The Seventy-ninth World Health Assembly has adopted a resolution to strengthen pharmacovigilance, the system used to detect, assess and prevent safety problems linked to medicines, vaccines and other health technologies. The move puts medicine safety monitoring firmly inside the wider agenda of resilient health systems.
The resolution asks countries to strengthen and integrate systems that track adverse events, improve regulatory capacity and develop the workforce needed for safety surveillance. It also encourages digital tools and real-world data so that early warning signs are not missed or delayed.
Pharmacovigilance is often invisible when it works well. Patients usually hear about medicines when they are approved, prescribed or recalled. But between those moments, health authorities need systems that can collect reports from hospitals, doctors, pharmacists and patients, identify unusual patterns and communicate risks without creating panic.
The World Health Assembly's focus reflects lessons from recent health emergencies. During fast-moving outbreaks and vaccination campaigns, public confidence can depend on how quickly authorities detect safety signals and explain them. Poor communication can allow misinformation to fill the gap.

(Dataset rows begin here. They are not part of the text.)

(** The two branches of [ApplyFinalizedFill]: the position's lots and risk,
    the reservation's pending amounts and the finalized proceeds after the
    fill. *)
Definition fill_amounts (doc : portfolioDocument) (reservation : PortfolioOrderReservation)
    (position : PositionExposure) (evidence : PortfolioFillEvidence)
    : result (N * N * N * N * N) :=
  let delta := sub64w (fe_CumulativeFilledLots evidence) (r_FilledLots reservation) in
  if r_Action reservation =? ActionBuy then
    let '(maximumSpent, valid) :=
      portfolioBuyRisk (r_LotPayout reservation) (r_LimitPriceTick reservation)
        (fe_CumulativeFilledLots evidence) in
    let spentDelta := sub64w (fe_CumulativeSpentAtomic evidence) (r_CumulativeSpentAtomic reservation) in
    if negb valid || (maximumSpent <? fe_CumulativeSpentAtomic evidence)
       || negb (fe_CumulativeProceedsAtomic evidence =? 0)
       || (sub64w MaxUint64 delta <? pe_Lots position)
       || (sub64w MaxUint64 spentDelta <? pe_AtRiskAtomic position)
    then Err "prediction BUY fill exceeds its reserved limit"
    else
      let '(remainingRisk, valid) :=
        portfolioBuyRisk (r_LotPayout reservation) (r_LimitPriceTick reservation)
          (sub64w (r_QuantityLots reservation) (fe_CumulativeFilledLots evidence)) in
      if negb valid then Err "prediction BUY remaining risk overflows"
      else Ok (add64w (pe_Lots position) delta, add64w (pe_AtRiskAtomic position) spentDelta,
               remainingRisk, r_PendingPositionLots reservation, pd_FinalizedProceedsAtomic doc)
  else if negb (fe_CumulativeSpentAtomic evidence =? 0) || (pe_Lots position <? delta)
  then Err "prediction SELL fill conflicts with realized position"
  else
    let proceedsDelta :=
      sub64w (fe_CumulativeProceedsAtomic evidence) (r_CumulativeProceedsAtomic reservation) in
    if sub64w MaxUint64 proceedsDelta <? pd_FinalizedProceedsAtomic doc
    then Err "prediction finalized SELL proceeds overflow"
    else Ok (sub64w (pe_Lots position) delta,
             remainingPositionRisk (pe_AtRiskAtomic position) (pe_Lots position) delta,
             r_PendingCollateralAtomic reservation,
             sub64w (r_QuantityLots reservation) (fe_CumulativeFilledLots evidence),
             add64w (pd_FinalizedProceedsAtomic doc) proceedsDelta).

Definition ApplyFinalizedFill (e : io portfolioDocument) (l : OwnerPortfolioLedger)
    (evidence : PortfolioFillEvidence) : OwnerPortfolioLedger * result unit :=
  let doc := lg_doc l in
  if negb (fe_QuorumFinalized evidence) || negb (canonicalDigest (fe_OrderDigest evidence) "sha256:")
     || negb (canonicalDigest (fe_TransactionHash evidence) "sha256:")
     || negb (canonicalDigest (fe_FinalityViewID evidence) "sha256:")
     || (fe_MasterchainSeqno evidence =? 0)
  then (l, Err "prediction portfolio fill evidence is not finalized")
  else
    match pd_Orders doc !! fe_OrderDigest evidence with
    | None => (l, Err "prediction fill conflicts with owner portfolio")
    | Some reservation =>
        if negb (lg_lock l) || isPortfolioOrderTerminal (r_Status reservation)
           || (fe_CumulativeFilledLots evidence <? r_FilledLots reservation)
           || (r_QuantityLots reservation <? fe_CumulativeFilledLots evidence)
           || (fe_CumulativeSpentAtomic evidence <? r_CumulativeSpentAtomic reservation)
           || (fe_CumulativeProceedsAtomic evidence <? r_CumulativeProceedsAtomic reservation)
        then (l, Err "prediction fill conflicts with owner portfolio")
        else if fe_CumulativeFilledLots evidence =? r_FilledLots reservation then
          if negb (fe_CumulativeSpentAtomic evidence =? r_CumulativeSpentAtomic reservation)
             || negb (fe_CumulativeProceedsAtomic evidence =? r_CumulativeProceedsAtomic reservation)
             || negb (bool_decide (fe_TransactionHash evidence = r_LastTransactionHash reservation))
             || negb (bool_decide (fe_FinalityViewID evidence = r_LastFinalityViewID reservation))
             || negb (fe_MasterchainSeqno evidence =? r_LastMasterchainSeqno reservation)
          then (l, Err "same prediction fill has conflicting finality evidence")
          else (l, Ok tt)
        else
          let positionKey := portfolioPositionKey (r_MarketID reservation) (r_Outcome reservation) in
          let position := default zeroPosition (pd_Positions doc !! positionKey) in
          if (fe_MasterchainSeqno evidence <? pe_MasterchainSeqno position)
             || (fe_MasterchainSeqno evidence <? r_LastMasterchainSeqno reservation)
          then (l, Err "prediction fill evidence rolls back finalized portfolio state")
          else
            match fill_amounts doc reservation position evidence with
            | Err m => (l, Err m)
            | Ok (lots, atRisk, pendingCollateral, pendingPosition, proceeds) =>
                let position' :=
                  set_position position lots atRisk (fe_MasterchainSeqno evidence)
                    (fe_FinalityViewID evidence) (fe_TransactionHash evidence) in
                let reservation' :=
                  set_progress reservation (fe_CumulativeFilledLots evidence) pendingCollateral
                    pendingPosition (fe_CumulativeSpentAtomic evidence)
                    (fe_CumulativeProceedsAtomic evidence)
                    (if fe_CumulativeFilledLots evidence =? r_QuantityLots reservation
                     then PortfolioOrderFilled else PortfolioOrderPartiallyFilled)
                    (fe_TransactionHash evidence) (fe_FinalityViewID evidence)
                    (fe_MasterchainSeqno evidence) in
                let next :=
                  next_document doc (<[fe_OrderDigest evidence := reservation']> (pd_Orders doc))
                    (<[positionKey := position']> (pd_Positions doc)) proceeds in
                if is_err (validatePortfolioTotals next)
                then (l, Err "prediction fill violates owner-wide portfolio limits")
                else commit_portfolio e l next
            end
    end.

Definition ApplyFinalizedPositionExit (e : io portfolioDocument) (l : OwnerPortfolioLedger)
    (evidence : PortfolioPositionExitEvidence) : OwnerPortfolioLedger * result unit :=
  let doc := lg_doc l in
  if negb (xe_QuorumFinalized evidence) || negb (canonicalDigest (xe_MarketID evidence) "sha256:")
     || negb (validRawAddress (xe_MarketAddress evidence))
     || negb (canonicalDigest (xe_MarketConfigHash evidence) "tvm-cell-sha256:")
     || negb (canonicalDigest (xe_ContractCodeHash evidence) "tvm-cell-sha256:")
     || negb (canonicalDigest (xe_TransactionHash evidence) "sha256:")
     || negb (canonicalDigest (xe_FinalityViewID evidence) "sha256:")
     || (xe_MasterchainSeqno evidence =? 0)
     || (negb (xe_Outcome evidence =? OutcomeYes) && negb (xe_Outcome evidence =? OutcomeNo))
     || negb (validPositionExitReason (xe_Reason evidence))
  then (l, Err "prediction position exit evidence is not finalized")
  else
    let key := portfolioPositionKey (xe_MarketID evidence) (xe_Outcome evidence) in
    match pd_Positions doc !! key with
    | None => (l, Err "prediction position exit conflicts with owner portfolio")
    | Some position =>
        if negb (lg_lock l)
           || negb (bool_decide (pe_MarketAddress position = xe_MarketAddress evidence))
           || negb (bool_decide (pe_MarketConfigHash position = xe_MarketConfigHash evidence))
           || negb (bool_decide (pe_ContractCodeHash position = xe_ContractCodeHash evidence))
           || (pe_Lots position <? xe_RemainingLots evidence)
           || (xe_MasterchainSeqno evidence <? pe_MasterchainSeqno position)
           || (bool_decide (xe_Reason evidence = PortfolioPositionExitClaim)
               && negb (xe_RemainingLots evidence =? 0))
        then (l, Err "prediction position exit conflicts with owner portfolio")
        else if xe_MasterchainSeqno evidence =? pe_MasterchainSeqno position then
          if (xe_RemainingLots evidence =? pe_Lots position)
             && bool_decide (xe_FinalityViewID evidence = pe_FinalityViewID position)
             && bool_decide (xe_TransactionHash evidence = pe_LastTransactionHash position)
          then (l, Ok tt)
          else (l, Err "prediction position exit conflicts at one finalized checkpoint")
        else
          let exited := sub64w (pe_Lots position) (xe_RemainingLots evidence) in
          let position' :=
            set_position position (xe_RemainingLots evidence)
              (remainingPositionRisk (pe_AtRiskAtomic position) (pe_Lots position) exited)
              (xe_MasterchainSeqno evidence) (xe_FinalityViewID evidence)
              (xe_TransactionHash evidence) in
          commit_portfolio e l
            (next_document doc (pd_Orders doc) (<[key := position']> (pd_Positions doc))
               (pd_FinalizedProceedsAtomic doc))
    end.

Definition ConfirmOrderInactive (e : io portfolioDocument) (l : OwnerPortfolioLedger)
    (evidence : PortfolioInactiveEvidence) : OwnerPortfolioLedger * result unit :=
  let doc := lg_doc l in
  if negb (ie_QuorumFinalized evidence) || negb (canonicalDigest (ie_OrderDigest evidence) "sha256:")
     || negb (canonicalDigest (ie_TransactionHash evidence) "sha256:")
     || negb (canonicalDigest (ie_FinalityViewID evidence) "sha256:")
     || (ie_MasterchainSeqno evidence =? 0)
  then (l, Err "prediction inactive-order evidence is not finalized")
  else
    match pd_Orders doc !! ie_OrderDigest evidence with
    | None => (l, Err "prediction order cannot release pending risk")
    | Some reservation =>
        if negb (lg_lock l) || bool_decide (r_Status reservation = PortfolioOrderFilled)
        then (l, Err "prediction order cannot release pending risk")
        else
          match inactiveStatus (ie_Reason evidence) with
          | Err _ => (l, Err "prediction order inactivity is not proven")
          | Ok status =>
              if bool_decide (ie_Reason evidence = PortfolioInactiveExpired)
                 && (ie_ChainTime evidence <? r_ValidUntil reservation)
              then (l, Err "prediction order inactivity is not proven")
              else if isPortfolioOrderTerminal (r_Status reservation) then
                if negb (bool_decide (r_Status reservation = status))
                   || negb (bool_decide (r_LastTransactionHash reservation = ie_TransactionHash evidence))
                   || negb (bool_decide (r_LastFinalityViewID reservation = ie_FinalityViewID evidence))
                   || negb (r_LastMasterchainSeqno reservation =? ie_MasterchainSeqno evidence)
                then (l, Err "terminal prediction order received conflicting evidence")
                else (l, Ok tt)
              else if ie_MasterchainSeqno evidence <? r_LastMasterchainSeqno reservation
              then (l, Err "prediction inactivity evidence rolls back finalized state")
              else
                let reservation' :=
                  set_progress reservation (r_FilledLots reservation) 0 0
                    (r_CumulativeSpentAtomic reservation) (r_CumulativeProceedsAtomic reservation)
                    status (ie_TransactionHash evidence) (ie_FinalityViewID evidence)
                    (ie_MasterchainSeqno evidence) in
                commit_portfolio e l
                  (next_document doc (<[ie_OrderDigest evidence := reservation']> (pd_Orders doc))
                     (pd_Positions doc) (pd_FinalizedProceedsAtomic doc))
          end
    end.

(** [Snapshot]: both listings sorted by their keys. *)
Definition Snapshot (l : OwnerPortfolioLedger)
    : list PortfolioOrderReservation * list PositionExposure :=
  (sort_by r_OrderDigest (map_vals (pd_Orders (lg_doc l))),
   sort_by (fun p => portfolioPositionKey (pe_MarketID p) (pe_Outcome p))
     (map_vals (pd_Positions (lg_doc l)))).

Definition Summary (l : OwnerPortfolioLedger) : OwnerPortfolioSummary :=
  let '(atRisk, lots, valid) := portfolioTotals (lg_doc l) in
  if negb (lg_lock l) || negb valid then zeroSummary
  else {| su_Revision := pd_Revision (lg_doc l); su_AggregateAtRiskAtomic := atRisk;
          su_AggregatePositionLots := lots;
          su_FinalizedProceedsAtomic := pd_FinalizedProceedsAtomic (lg_doc l) |}.

(** ** Specification *)

(** What an order still puts at risk. *)
Definition order_pending (r : PortfolioOrderReservation) : N :=
  if isPortfolioOrderTerminal (r_Status r) then 0 else r_PendingCollateralAtomic r.

(** The owner's aggregate exposure, as exact integers. *)
Definition at_risk (d : portfolioDocument) : N :=
  map_sum pe_AtRiskAtomic (pd_Positions d) + map_sum order_pending (pd_Orders d).

Definition position_lots (d : portfolioDocument) : N := map_sum pe_Lots (pd_Positions d).

(** The collateral [n] lots of an order cost at its limit price. *)
Definition limit_cost (r : PortfolioOrderReservation) (n : N) : N :=
  r_LotPayout r / PriceScale * r_LimitPriceTick r * n.

(** The market an order or position belongs to. *)
Definition same_market (r : PortfolioOrderReservation) (p : PositionExposure) : Prop :=
  pe_MarketAddress p = r_MarketAddress r /\ pe_MarketConfigHash p = r_MarketConfigHash r /\
  pe_ContractCodeHash p = r_ContractCodeHash r.

Record order_inv (positions : gmap string PositionExposure) (r : PortfolioOrderReservation) : Prop := {
  oi_quantity : is_u64 (r_QuantityLots r);
  oi_pending : is_u64 (r_PendingCollateralAtomic r);
  oi_buy : r_Action r = ActionBuy ->
    r_CumulativeSpentAtomic r + r_PendingCollateralAtomic r <= limit_cost r (r_QuantityLots r) /\
    (isPortfolioOrderTerminal (r_Status r) = false ->
     r_PendingCollateralAtomic r = limit_cost r (r_QuantityLots r - r_FilledLots r));
  oi_sell : r_Action r <> ActionBuy -> isPortfolioOrderTerminal (r_Status r) = false ->
    r_PendingPositionLots r = r_QuantityLots r - r_FilledLots r;
  oi_positions : forall outcome, outcome = OutcomeYes \/ outcome = OutcomeNo ->
    exists p, positions !! portfolioPositionKey (r_MarketID r) outcome = Some p /\ same_market r p
}.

For countries with large public and private healthcare markets, the challenge is coordination. Safety reports must move across hospitals, clinics, pharmacies, manufacturers, regulators and public-health departments. Digital systems can help, but they need training, standards and trust.
The resolution matters because access to medicines is not enough. People also need confidence that medicines are monitored after they reach the market. Strong pharmacovigilance protects patients, supports universal health coverage and gives regulators better evidence for decisions.